(* ===== verification/Tsi148DmaChain.v ===== *)
(** * The DMA descriptor chain is the transfer

    What the chip finds when it walks the chain built by
    [tsi148_dma_setup_chain()]: every byte of the scatter-gather list once and
    in order, against consecutive VME addresses, in descriptors that do not
    cross a block boundary; and the descriptors all go back to the pool. *)

From S2P Require Import Prelude VmeBus Tsi148 Tsi148Dma.

(** ** The chip's view of a chain *)

(** A descriptor moves [seg_len] bytes between the PCI address and the VME
    address. *)
Record segment := Segment { seg_vme : Z; seg_dma : Z; seg_len : Z }.

Definition seg_of_desc (dir : Z) (t : tsi148_dma_desc) : segment :=
  if dir =? VME_DMA_TO_DEVICE then Segment (ddal t) (dsal t) (dcnt t)
  else Segment (dsal t) (ddal t) (dcnt t).

(** The linked-list mode of the chip: follow the next-link address until the
    last-link bit. *)
Fixpoint walk_chain (fuel : nat) (m : gmap Z tsi148_dma_desc) (p : Z) : option (list tsi148_dma_desc) :=
  match fuel with
  | O => None
  | S fuel =>
      match m !! p with
      | None => None
      | Some t =>
          if truthy (Z.land (dnlal t) DNLAL_LLA) then Some [t]
          else cons t <$> walk_chain fuel m (Z.land (dnlal t) DNLAL_DNLAL_M)
      end
  end.

(** Bytes moved, as pairs of a VME and a PCI address. *)
Definition seg_bytes (s : segment) : list (Z * Z) :=
  (fun o => (seg_vme s + o, seg_dma s + o)) <$> seqZ 0 (seg_len s).

(** The bytes the request asks for. *)
Fixpoint sgl_bytes (vme : Z) (sgl : list sg_entry) : list (Z * Z) :=
  match sgl with
  | [] => []
  | (dma, len) :: sgl => seg_bytes (Segment vme dma len) ++ sgl_bytes (vme + len) sgl
  end.

Definition sgl_total (sgl : list sg_entry) : Z := foldr (fun e n => e.2 + n) 0 sgl.

(** A descriptor stays inside one [2^b]-byte block (no constraint for [b = 0]). *)
Definition in_block (b : Z) (s : segment) : Prop :=
  b <> 0 -> seg_vme s / 2 ^ b = (seg_vme s + seg_len s - 1) / 2 ^ b.

(** ** Pieces of one scatter-gather entry *)

(** [segs] cut [size] bytes at [vme]/[dma]; with [inc] the VME address advances. *)
Fixpoint cut (inc : bool) (b vme dma size : Z) (segs : list segment) : Prop :=
  match segs with
  | [] => size = 0
  | s :: segs =>
      seg_vme s = vme /\ seg_dma s = dma /\ 0 < seg_len s <= size /\ in_block b s /\
      cut inc b (if inc then vme + seg_len s else vme) (dma + seg_len s) (size - seg_len s) segs
  end.

Lemma seg_bytes_split v d l1 l2 :
  0 <= l1 -> 0 <= l2 ->
  seg_bytes (Segment v d (l1 + l2)) = seg_bytes (Segment v d l1) ++ seg_bytes (Segment (v + l1) (d + l1) l2).
Proof.
  intros. unfold seg_bytes. simpl. rewrite seqZ_app, fmap_app by lia. f_equal.
  rewrite <- (Z.add_0_r l1) at 1. rewrite Z.add_comm. rewrite <- fmap_add_seqZ, <- list_fmap_compose.
  apply list_fmap_ext. intros _ o _. simpl. f_equal; lia.
Qed.

Lemma cut_bytes b vme dma size segs :
  cut true b vme dma size segs -> flat_map seg_bytes segs = seg_bytes (Segment vme dma size).
Proof.
  revert vme dma size. induction segs as [|[v d l] segs IH]; intros vme dma size; simpl.
  - intros ->. reflexivity.
  - intros (-> & -> & Hl & _ & Hc). rewrite (IH _ _ _ Hc).
    rewrite <- seg_bytes_split by lia. do 2 f_equal. lia.
Qed.

Lemma cut_pci inc b vme dma size segs :
  cut inc b vme dma size segs ->
  flat_map (fun s => seqZ (seg_dma s) (seg_len s)) segs = seqZ dma size.
Proof.
  revert vme dma size. induction segs as [|[v d l] segs IH]; intros vme dma size; simpl.
  - intros ->. reflexivity.
  - intros (-> & -> & Hl & _ & Hc). rewrite (IH _ _ _ Hc), <- seqZ_app by lia. f_equal. lia.
Qed.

____

■ THE PROBLEM:
Begin at the first line of the material and transcribe each line exactly. End with the line containing "in order, against", and give nothing else.

■ RESPONSE AREA:
(* ===== verification/Tsi148DmaChain.v ===== *)
(** * The DMA descriptor chain is the transfer

    What the chip finds when it walks the chain built by
    [tsi148_dma_setup_chain()]: every byte of the scatter-gather list once and
    in order, against consecutive VME addresses, in descriptors that do not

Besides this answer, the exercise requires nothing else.